Обсуждение: should check collations when creating partitioned index

Поиск
Список
Период
Сортировка

should check collations when creating partitioned index

От
Peter Eisentraut
Дата:
When creating a partitioned index, the partition key must be a subset of 
the index's columns.  DefineIndex() explains:

      * If this table is partitioned and we're creating a unique index, 
primary
      * key, or exclusion constraint, make sure that the partition key is a
      * subset of the index's columns.  Otherwise it would be possible to
      * violate uniqueness by putting values that ought to be unique in
      * different partitions.

But this currently doesn't check that the collations between the 
partition key and the index definition match.  So you can construct a 
unique index that fails to enforce uniqueness.
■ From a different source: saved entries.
Lemma core_names_typed q active : yields (Forall (fun n => exists a, a ∈ assertions q /\ name a = Some n)) (core_names q active).
Proof.
  induction active as [|i active IH]; cbn [core_names]; [apply yields_ok; constructor|].
  apply (yields_bind (fun a => a ∈ assertions q)).
  { intros a. unfold index. destruct (assertions q !! i) eqn:E; [|done]. intros [= <-]. by eapply list_elem_of_lookup_2. }
  intros a Ha. eapply yields_bind; [exact IH|]. intros names Hn. apply yields_ok. destruct (name a) eqn:E; [|done].
  constructor; [by exists a|done].
Qed.

Lemma solve_typed q world : yields (artifacts_typed q) (solve config q world).
Proof.
  unfold solve. cbv zeta. destruct (negb _); [done|]. destruct (is_cancelled _ [0%nat]); [by apply yields_ok|].
  assert (yields (artifacts_typed q) (r ← solve_once_with_deadline config q (want_model q) (under 2 (limits_of config world));
    if bool_decide (status r = SolveStatus.Unsat) && want_core q then
      match extract_named_core config q (under 3 (limits_of config world)) with
      | Ok names => Ok (SolveResult.with_core r (Some names))
      | Err Timeout => Ok (limit_unknown (limits_of config world) [4%nat])
      | Err err => Err err
      | Panic => Panic
      end
    else Ok r)) as Hs.
  { eapply yields_bind; [apply (solve_once_typed _ _ _ q)|]. intros r [Hm Ho Hc]. destruct (_ && _); [|by apply yields_ok].
    unfold extract_named_core. cbv zeta. destruct (core_loop _ _ _ _ _ _) as [active|e|]; cbn [mbind res_bind]; [|destruct e; try done|done].
    - pose proof (core_names_typed q active) as Hn. destruct (core_names q active) as [names|e|]; [|destruct e; try done|done].
      + apply yields_ok. split; [done..|]. intros x [= <-]. by apply Hn.
      + apply yields_ok, limit_unknown_typed.
    - apply yields_ok, limit_unknown_typed. }
  destruct (command q); [exact Hs|exact Hs|apply optimize_typed..].
Qed.
End typed.

(** ** The model of a request *)

Lemma tag_var x : Tag.try_from x = Some TBvVar -> x = 0.
Proof.
  unfold Tag.try_from. destruct (Z.ltb_spec x 0); [done|]. intros E.
  assert (Z.to_nat x = 0%nat); [|lia]. revert E. generalize (Z.to_nat x). intros k.
  do 44 (destruct k as [|k]; [first [done|intros [=]]|]). done.
Qed.

Lemma tag_bool_var x : Tag.try_from x = Some TBoolVar -> x = 26.
Proof.
  unfold Tag.try_from. destruct (Z.ltb_spec x 0); [done|]. intros E.
  assert (Z.to_nat x = 26%nat); [|lia]. revert E. generalize (Z.to_nat x). intros k.
  do 44 (destruct k as [|k]; [first [done|intros [=]]|]). done.
Qed.

Section model.
Context (v : ExprView) (nodes : list RawNode) (kids blob : list Z) (meta : list NodeInfo).
Context (Hv : view_of v nodes kids blob) (Hd : dag_ok nodes kids blob meta).
Context (s : Arena) (tr : Translation) (Hi : inv s) (Hvars : vars_ok nodes blob s tr).

Definition var_tag_of (so : WireBase.Sort) : Tag := match so with Bv => TBvVar | Bool => TBoolVar end.
Definition var_width (so : WireBase.Sort) (n : RawNode) : Z := match so with Bv => node_width n | Bool => 0 end.

Definition symbol_key (so : WireBase.Sort) (n : RawNode) : string * (bool * Z) :=
  Qfbvsmtrs.value_key (symbol blob n) so (var_width so n).

Lemma ref_parts so i n : nodes !! i = Some n ->
  Z.to_nat (NodeRef.index (raw_ref so i)) = i /\ NodeRef.sort (raw_ref so i) = so /\ is_u32 (raw_ref so i) /\
  NodeRef.new so (Z.of_nat i) = Ok (raw_ref so i).
Proof.
  intros Hn. pose proof (node_index_small v nodes kids blob Hv i n Hn) as Hs.
  destruct (raw_ref_ok so i Hs) as (E1 & E2 & E3). rewrite E1, Nat2Z.id. split_and!; [done..|by apply noderef_new].
Qed.

Lemma entry_key_at so i n x : nodes !! i = Some n ->
  entry_key nodes blob (mkWireModelEntry (raw_ref so i) x) = symbol_key so n.
Proof.
  intros Hn. destruct (ref_parts so i n Hn) as (E1 & E2 & _). unfold entry_key. cbn [node_ref].
  rewrite E1, Hn, is_bool_sort, E2. by destruct so.
Qed.

(** The entry of a node stands for every node of its symbol. *)
Lemma entry_for_same e we so i n : entry_for nodes blob s tr e we -> nodes !! i = Some n ->
  Tag.try_from (tag n) = Some (var_tag_of so) -> is_Some (blob_name blob (RawNode.blob_ref n)) ->
  entry_key nodes blob we = symbol_key so n ->
  entry_for nodes blob s tr e (mkWireModelEntry (raw_ref so i) (entry_value we)).
Proof.
  intros [H1 H2 H3 (m & Hm & Hs & H4) H5] Hn Ht Hname Hk. destruct (ref_parts so i n Hn) as (E1 & E2 & _).
  specialize (H1 m Hm). unfold entry_key in Hk. rewrite Hm, is_bool_sort in Hk. unfold symbol_key, Qfbvsmtrs.value_key in Hk.
  split; cbn [node_ref entry_value]; rewrite ?E1, ?E2; try done.
  - intros n' Hn'. assert (n' = n) as -> by congruence. rewrite H1. destruct (NodeRef.sort (node_ref we)), so; congruence.
  - exists n. split; [done|]. split; [done|]. destruct (NodeRef.sort (node_ref we)), so; simpl in Hk; try congruence;
      injection Hk as ?; destruct H4 as (_ & Hw & Hl); (split; [exact Ht|]); split; congruence.
  - intros σ env Ha. rewrite (H5 σ env Ha). unfold entry_agrees. cbn [node_ref entry_value]. rewrite E1, E2, Hm, Hn.
    destruct (NodeRef.sort (node_ref we)), so; simpl in Hk; try congruence; injection Hk as ?;
      (split; intros (x & Ex & Hx); injection Ex as <-; eexists; (split; [done|])); congruence.
Qed.

Lemma key_of_entry e we : entry_for nodes blob s tr e we -> Qfbvsmtrs.scalar_to_wire (me_value e) = Ok (entry_value we) /\
  Qfbvsmtrs.value_key (me_name e) (Qfbvsmtrs.value_sort (entry_value we)) (WireScalar.width (entry_value we)) =
  entry_key nodes blob we.
Proof.
  intros [H1 H2 H3 (m & Hm & Hs & H4) H5]. split.
  - destruct (me_value e) as [b|w bytes]; [by injection H2 as <-|]. unfold wire_value, wire_err in H2.
    cbn [Qfbvsmtrs.scalar_to_wire]. by destruct (WireScalar.bv _ _); simpl in H2; simplify_eq.
  - rewrite (H1 m Hm). unfold entry_key. rewrite Hm, is_bool_sort. unfold Qfbvsmtrs.value_key, Qfbvsmtrs.value_sort.
    destruct (NodeRef.sort (node_ref we)).
    + destruct H4 as (Ht & -> & _). destruct (dag_info nodes kids blob meta Hd _ m Hm) as (t & Ht' & Em).
      assert (t = TBvVar) as -> by congruence. pose proof (dag_shape _ _ _ _ Hd _ m _ Hm Em) as (_ & Hw & _). simpl in Hw.
      by rewrite (proj2 (Z.eqb_neq _ _)) by lia.
    + by destruct H4 as (_ & -> & _).
Qed.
Here is a non-partitioned case for reference:

create collation case_insensitive (provider=icu, 
locale='und-u-ks-level2', deterministic=false);
create table t0 (a int, b text);
create unique index i0 on t0 (b collate case_insensitive);
insert into t0 values (1, 'a'), (2, 'A');  -- violates unique constraint

Here is a partitioned case that doesn't work correctly:

create table t1 (a int, b text) partition by hash (b);
create table t1a partition of t1 for values with (modulus 2, remainder 0);
create table t1b partition of t1 for values with (modulus 2, remainder 1);
create unique index i1 on t1 (b collate case_insensitive);
insert into t1 values (1, 'a'), (2, 'A');  -- this succeeds

The attached patch adds the required collation check.  In the example, 
it would not allow the index i1 to be created.
Вложения

Re: should check collations when creating partitioned index

От
Laurenz Albe
Дата:
On Mon, 2023-11-13 at 10:24 +0100, Peter Eisentraut wrote:
>       * If this table is partitioned and we're creating a unique index, primary
>       * key, or exclusion constraint, make sure that the partition key is a
>       * subset of the index's columns.  Otherwise it would be possible to
>       * violate uniqueness by putting values that ought to be unique in
>       * different partitions.
>
> But this currently doesn't check that the collations between the
> partition key and the index definition match.  So you can construct a
> unique index that fails to enforce uniqueness.
>
> Here is a partitioned case that doesn't work correctly:
>
> create collation case_insensitive (provider=icu,
> locale='und-u-ks-level2', deterministic=false);
> create table t1 (a int, b text) partition by hash (b);
> create table t1a partition of t1 for values with (modulus 2, remainder 0);
> create table t1b partition of t1 for values with (modulus 2, remainder 1);
> create unique index i1 on t1 (b collate case_insensitive);
> insert into t1 values (1, 'a'), (2, 'A');  -- this succeeds
>
> The attached patch adds the required collation check.  In the example,
> it would not allow the index i1 to be created.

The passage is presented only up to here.